Date: October 23, 2024
Event: Supported Webinar
This webinar is part of the webinar series 'Staying in Dialogue with China'. The series will bring you six webinars with distinguished China-based experts, concentrated between April and October 2024.
'Staying in Dialogue with China' is organized and hosted by China Macro Group (CMG), with Caixin Global as Anchor Partner, in cooperation with the China Europe International Business School (CEIBS), Chinaforum Bayern, Swissmem, the Swiss Chinese Chamber of Commerce (SCCC), the Danish-Chinese Business Forum (DCBF), SwissCham China, the Stein am Rhein Symposium (stars), and the Sweden-China Trade Council (SCTC).
In the fifth session of the webinar series "Staying in Dialogue with China", Markus Hermann, Co-Founder and Managing Director, China Macro Group (CMG) will be talking to Prof. Yu Miaojie, President & University Chair of Liaoning University, and Liberal-Art Chair Professor of Peking University about China's "Economic Globalization" as a fifth structural transition as per CMG's conceptual framework of China's political economy.

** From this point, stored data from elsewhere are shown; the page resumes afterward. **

(** * backend-hujan: the HTTP front of a weather-observation database

    A shallow embedding of [main.go]: the two route handlers
    ([/stations] and [/input/data]), [Station.MarshalJSON], and the parts of
    the Go standard library they call ([strings.Split], [strings.Join],
    [strconv.Atoi], [time.Parse] and [Time.Format] for the layout
    [2006-01-02], [json.Marshal] on the values the handlers build).

    Go strings are byte sequences; they are modelled by [string], whose
    characters are the 256 [ascii] values.  The storage collaborator
    ([*sql.DB]) is an argument of the handlers: they are functions of the
    answers it gives.  A handler invocation is recorded as the statements
    it sent and the way it ended; the response headers, which no branch
    depends on, are left out.  [int] is taken to be 64 bits wide, and
    [rows.Columns()] not to fail (the source drops its error). *)

From Stdlib Require Import ZArith Ascii String List PrimFloat Lia.
From stdpp Require Import gmap strings list sorting.

Local Open Scope Z_scope.
Set Warnings "-register-all".

(** ** Characters used by the source *)

Definition dquote : ascii := "034"%char.
Definition comma : ascii := ","%char.
Definition hyphen : ascii := "-"%char.
Definition plus_sign : ascii := "+"%char.
(** The (base, drop) pairs the callers use. *)
Definition supported_pair (base : Z) (drop : bool) : Prop :=
  (base = 24 /\ drop = false) \/ (base = 30 /\ drop = false)
  \/ (base = 30 /\ drop = true).

(** A two-byte group that [strconv.Atoi] accepts, written out: two
    decimal digits, or a sign followed by one digit. *)
Definition group_ok (g : string) : bool :=
  match g with
  | String a (String c EmptyString) =>
      (is_digit a || Ascii.eqb a "+" || Ascii.eqb a "-") && is_digit c
  | _ => false
  end.

(** The pattern [DD:DD:DD:DD] as the spec words it: decimal digits at
    positions 0-1, 3-4, 6-7, 9-10 and [:] at positions 2, 5, 8. *)
Definition spec_tc_pattern (code : string) : bool :=
  match list_ascii_of_string code with
  | [h1; h2; c1; m1; m2; c2; s1; s2; c3; f1; f2] =>
      forallb is_digit [h1; h2; m1; m2; s1; s2; f1; f2]
      && forallb (fun c => Ascii.eqb c ":") [c1; c2; c3]
  | _ => false
  end.

(** The fields of a [result] by their position in the source order. *)
Definition get_field (i : nat) (r : result) : string :=
  match i%nat with
  | O => res_start r
  | 1%nat => res_end r
  | 2%nat => res_duration r
  | 3%nat => res_fps r
  | 4%nat => res_resolution r
  | 5%nat => res_codec r
  | 6%nat => res_colorspace r
  | _ => ""
  end.

(** An assembly step that writes no field but the [i]-th. *)
Definition only_field (i : nat) (step : M) : Prop :=
  forall r j, j <> i -> get_field j (fst (step r)) = get_field j r.

(** An assembly step that, when it fails, hands back [res] unchanged. *)
Definition fails_in_place (step : M) : Prop :=
  forall r r' e, step r = (r', Some e) -> r' = r.

(** More sample reports, one line per list element. *)
Definition join_lines (ls : list string) : string :=
  fold_right (fun l acc => l ++ nl ++ acc) "" ls.

Definition video_line : string :=
  "  Stream #0:0(und): Video: h264 (High) (avc1 / 0x31637661), yuv420p, 1920x1080, 29.97 fps, 29.97 tbr".

Definition report_nb_frames_zero : string :=
  join_lines ["Input #0, mov,mp4, from 'b.mov':"; video_line; "[STREAM]";
              "nb_frames=0"; "nb_frames=5"; "width=1920"; "height=1080";
              "[/STREAM]"].

Definition report_no_width : string :=
  join_lines ["Input #0, mov,mp4, from 'c.mov':"; video_line; "[STREAM]";
              "TAG:timecode=01:00:00:00"; "[/STREAM]"].

Definition report_short_stream_line : string :=
  join_lines ["Stream #0:0"; "[STREAM]"; "[/STREAM]"].

Definition report_late_width : string :=
  join_lines ["Input #0, mov,mp4, from 'd.mov':"; video_line; "[STREAM]";
              "nb_frames=102"; "TAG:timecode=00:00:00:00"; "width=1920";
              "height=1080"; "[/STREAM]"].

Definition report_negative_frames : string :=
  join_lines ["Input #0, mov,mp4, from 'e.mov':"; video_line; "[STREAM]";
              "nb_frames=-5"; "[/STREAM]"].

Definition cfg_start_resolution : config :=
  mkConfig true false false false true false false.
Definition cfg_resolution_only : config :=
  mkConfig false false false false true false false.
Definition cfg_duration_only : config :=
  mkConfig false false true false false false false.

Definition report_dup_timecode : string :=
  join_lines ["Input #0, mov,mp4, from 'f.mov':"; video_line; "[STREAM]";
              "TAG:timecode=01:00:00:00"; "TAG:timecode=02:00:00:00";
              "[/STREAM]"].

(** The values a block already holds: a non-zero frame count and the
    non-empty strings of the first-seen keys. [kept b b'] says that [b']
    still holds them. *)
Definition kept (b b' : block) : Prop :=
  (frames b <> 0 -> frames b' = frames b)
  /\ (width b <> "" -> width b' = width b)
  /\ (height b <> "" -> height b' = height b)
  /\ (codec b <> "" -> codec b' = codec b)
  /\ (codec_profile b <> "" -> codec_profile b' = codec_profile b)
  /\ (pix_fmt b <> "" -> pix_fmt b' = pix_fmt b)
  /\ (colorspace b <> "" -> colorspace b' = colorspace b).

(** A block's timecode is either unset or has the 11 characters of
    [hh:mm:ss:ff]. *)
Definition tc_ok (b : block) : Prop :=
  timecode b = "" \/ String.length (timecode b) = 11%nat.

(* ------------------------------------------------------------------ *)
(** * Properties *)

Example fields_sample :
  Fields (TrimSpace "  Stream #0:0(und): Video: h264,  29.97 fps, 30 tbr ")
  = ["Stream"; "#0:0(und):"; "Video:"; "h264,"; "29.97"; "fps,"; "30"; "tbr"].
Proof. vm_compute. reflexivity. Qed.

Example split_after_sample :
  SplitAfter "[STREAM]a[/STREAM][STREAM]b[/STREAM]" "[/STREAM]"
  = ["[STREAM]a[/STREAM]"; "[STREAM]b[/STREAM]"; ""].
Proof. vm_compute. reflexivity. Qed.

Example parse_report_A :
  parse title_lower_ascii report_A all_fields =
  Some (mkResult "00:00:00:00" "00:00:03;11" "102" "29.97" "1920*1080"
          "Prores HQ / yuv422p10le" "bt709", None).
Proof. vm_compute. reflexivity. Qed.

Lemma pad2_dd (n : Z) : 0 <= n < 100 -> pad2 n = dd n.
Proof.
  intros Hn.
  assert (H : forall k, (k < 100)%nat -> pad2 (Z.of_nat k) = dd (Z.of_nat k)).
  { intros k Hk. do 100 (destruct k as [|k]; [reflexivity|]). lia. }
  rewrite <- (Z2Nat.id n) by lia. apply H. lia.
Qed.

Lemma atoi_dd (n : Z) : 0 <= n < 100 -> atoi (dd n) = Some n.
Proof.
  intros Hn.
  assert (H : forall k, (k < 100)%nat -> atoi (dd (Z.of_nat k)) = Some (Z.of_nat k)).
  { intros k Hk. do 100 (destruct k as [|k]; [reflexivity|]). lia. }
  rewrite <- (Z2Nat.id n) by lia. apply H. lia.
Qed.

Lemma wrap64_small (z : Z) : min_int <= z <= max_int -> wrap64 z = z.
Proof.
  unfold wrap64, min_int, max_int. intros Hz.
  rewrite Z.mod_small by lia. lia.
Qed.

Lemma read_groups_tc_text (sep : string) (h m s f : Z) :
  String.length sep = 1%nat ->
  0 <= h < 100 -> 0 <= m < 100 -> 0 <= s < 100 -> 0 <= f < 100 ->
  String.length (tc_text sep h m s f) = 11%nat
  /\ read_groups (tc_text sep h m s f) = Some (h, m, s, f).
Proof.
  intros Hsep Hh Hm Hs Hf.
  destruct sep as [|c [|c' r]]; simpl in Hsep; try discriminate.
  unfold read_groups, tc_text, dd, slice. simpl.
  split; [reflexivity|].
  change (String (digit_char (h / 10)) (String (digit_char (h mod 10)) EmptyString)) with (dd h).
  change (String (digit_char (m / 10)) (String (digit_char (m mod 10)) EmptyString)) with (dd m).
  change (String (digit_char (s / 10)) (String (digit_char (s mod 10)) EmptyString)) with (dd s).
  change (String (digit_char (f / 10)) (String (digit_char (f mod 10)) EmptyString)) with (dd f).
  rewrite !atoi_dd by lia. reflexivity.
Qed.

Lemma quot_rem_unique (a b q r : Z) :
  0 <= q -> 0 <= r < b -> a = b * q + r -> Z.quot a b = q /\ Z.rem a b = r.
Proof.
  intros Hq Hr Ha.
  assert (0 <= a) by nia.
  rewrite Z.quot_div_nonneg, Z.rem_mod_nonneg by lia.
  split; symmetry; [apply Z.div_unique with r | apply Z.mod_unique with q]; lia.
Qed.

(** Splitting a non-negative frame number [b * (60 * (60 * H + m) + s) + f]
    the way [String] does. *)
Lemma split_fields (b H m s f : Z) :
  0 < b -> 0 <= H -> 0 <= m < 60 -> 0 <= s < 60 -> 0 <= f < b ->
  let x := b * (60 * (60 * H + m) + s) + f in
  Z.rem (Z.quot (Z.quot (Z.quot x b) 60) 60) 24 = H mod 24
  /\ Z.rem (Z.quot (Z.quot x b) 60) 60 = m
  /\ Z.rem (Z.quot x b) 60 = s /\ Z.rem x b = f.
Proof.
  intros Hb HH Hm Hs Hf x.
  destruct (quot_rem_unique x b (60 * (60 * H + m) + s) f) as [q1 r1];
    [lia | lia | reflexivity |].
  rewrite q1, r1.
  destruct (quot_rem_unique (60 * (60 * H + m) + s) 60 (60 * H + m) s) as [q2 r2];
    [lia | lia | reflexivity |].
  rewrite q2, r2.
  destruct (quot_rem_unique (60 * H + m) 60 H m) as [q3 r3]; [lia | lia | ring |].
  rewrite q3, r3.
  rewrite Z.rem_mod_nonneg by lia. auto.
Qed.

(** The arithmetic of a non-drop round trip. *)
Lemma nondrop_fields (b h m s f : Z) :
  (b = 24 \/ b = 30) ->
  0 <= h < 24 -> 0 <= m < 60 -> 0 <= s < 60 -> 0 <= f < b ->
  tc_fields (mkTimecode b false (3600 * h * b + 60 * m * b + s * b + f))
  = (h, m, s, f).
Proof.
  intros Hb Hh Hm Hs Hf. unfold tc_fields; cbn [base frame drop].
  replace (3600 * h * b + 60 * m * b + s * b + f)
    with (b * (60 * (60 * h + m) + s) + f) by ring.
  destruct (split_fields b h m s f) as (E1 & E2 & E3 & E4); try lia.
  rewrite E1, E2, E3, E4, Z.mod_small by lia. reflexivity.
Qed.

(** The drop-frame correction of [String] undoes the one of
    [NewTimecode]: [q] ten-minute groups, [r] minutes into the group,
    [x] frames into the minute (a minute that drops codes starts at
    frame 2). *)
Lemma drop_restore (q r x : Z) :
  0 <= q -> 0 <= r < 10 -> 0 <= x < 1800 -> (r <> 0 -> 2 <= x) ->
  let x0 := 17982 * q + 1798 * r + x in
  x0 + (18 * Z.quot x0 17982 + 2 * Z.quot (Z.rem x0 17982 - 2) 1798)
  = 18000 * q + 1800 * r + x.
Proof.
  intros Hq Hr Hx Hskip x0.
  destruct (quot_rem_unique x0 17982 q (1798 * r + x)) as [E1 E2];
    [lia | lia | unfold x0; ring |].
  rewrite E1, E2.
  destruct (Z.eq_dec r 0) as [-> | Hr0].
  - destruct (Z_lt_le_dec x 2) as [Hlt | Hge].
    + assert (E3 : Z.quot (1798 * 0 + x - 2) 1798 = 0)
        by (assert (x = 0 \/ x = 1) as [-> | ->] by lia; reflexivity).
      rewrite E3. unfold x0. ring.
    + destruct (quot_rem_unique (1798 * 0 + x - 2) 1798 0 (x - 2)) as [E3 _];
        [lia | lia | ring |].
      rewrite E3. unfold x0. ring.
  - specialize (Hskip Hr0).
    destruct (quot_rem_unique (1798 * r + x - 2) 1798 r (x - 2)) as [E3 _];
      [lia | lia | ring |].
    rewrite E3. unfold x0. ring.
Qed.

Lemma drop_fields (h m s f : Z) :
  0 <= h < 24 -> 0 <= m < 60 -> 0 <= s < 60 -> 0 <= f < 30 ->
  ~ skipped_code m s f ->
  let T := 60 * h + m in
  tc_fields (mkTimecode 30 true
    (3600 * h * 30 + 60 * m * 30 + s * 30 + f - 2 * (T - Z.quot T 10)))
  = (h, m, s, f).
Proof.
  intros Hh Hm Hs Hf Hskip T.
  unfold tc_fields; cbn [base frame drop].
  assert (HTdef : T = 60 * h + m) by reflexivity. clearbody T.
  rewrite (Z.quot_div_nonneg T 10) by lia.
  assert (ET : T = 10 * (T / 10) + T mod 10) by (apply Z.div_mod; lia).
  assert (Hr : T mod 10 = m mod 10).
  { subst T. replace (60 * h + m) with (m + (6 * h) * 10) by ring.
    apply Z.mod_add. lia. }
  assert (Hm10 : 0 <= T mod 10 < 10) by (apply Z.mod_pos_bound; lia).
  assert (HT : 0 <= T / 10) by (apply Z.div_pos; lia).
  replace (3600 * h * 30 + 60 * m * 30 + s * 30 + f - 2 * (T - T / 10))
    with (17982 * (T / 10) + 1798 * (T mod 10) + (30 * s + f)) by lia.
  rewrite (drop_restore (T / 10) (T mod 10) (30 * s + f)); try lia.
  2:{ intros Hr0. unfold skipped_code in Hskip. lia. }
  rewrite wrap64_small by (unfold min_int, max_int; lia).
  replace (18000 * (T / 10) + 1800 * (T mod 10) + (30 * s + f))
    with (30 * (60 * (60 * h + m) + s) + f) by lia.
  destruct (split_fields 30 h m s f) as (E1 & E2 & E3 & E4); try lia.
  rewrite E1, E2, E3, E4, Z.mod_small by lia. reflexivity.
Qed.

(** C1 (counterexample): with drop frame, [String] writes [;] before the
    frame field, so the text read by [NewTimecode "00:00:00:00" 30 true]
    is not given back. *)
Lemma roundtrip_drop_separator_differs :
  NewTimecode "00:00:00:00" 30 true = inr (mkTimecode 30 true 0)
  /\ String_ (mkTimecode 30 true 0) = "00:00:00;00"
  /\ String_ (mkTimecode 30 true 0) <> "00:00:00:00".
Proof. vm_compute. split; [reflexivity | split; [reflexivity | discriminate]]. Qed.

China in the 1980s embarked on a gradual and selective path of opening up its by then closed economy to the world - understanding that foreign investment and technologies were critical to the country's catch-up development. In the years that followed, most notably after China acceded the WTO in 2001, the Chinese economy rapidly integrated with the world across trade and investment and started its climb in global value chains. At the same time, foreign investment flocked to China to make use of a skilled and comparatively cheap workforce, and in later days increasingly of a highly competitive and dynamic manufacturing and innovation ecosystem. A classic win-win situation.
Around 2015 (publication of "Made in China 2025"), and especially 2016 with the election of US-president Trump, however, the US and increasingly also the EU and other countries started pushing back against China's export-oriented development model that had run large annual trade surpluses and become a significant economic player and competitor internationally in a number of industries. China, in turn, with the 14th Five-Year Plan (2021-2025) unveiled its 'dual circulation' strategy to respond to a more complex global environment - among others in an attempt to make its own economy less dependent on external inputs and strengthen its overall resilience.
To date, the global economic integration has brought great benefits to China, but amid an altered geoeconomic and geopolitical context, how will top-level policymaking evolve? What does Beijing mean with "high-level opening up"? What are policy and market trends for the continues "going out" of Chinese companies? What will Beijing do about the issue of "overcapacity" invoked by many Western governments, as well as its structurally large trade imbalance? In view of some new trade policy measured of the Third Plenum, will we see a stronger trade diversion targeting the Global South? What importance do policymakers still assign to FDI and is it in China's interest to provide a better level playing field domestically? How is China's financial integration with the world going to evolve? What role shall and can the RMB play in all this?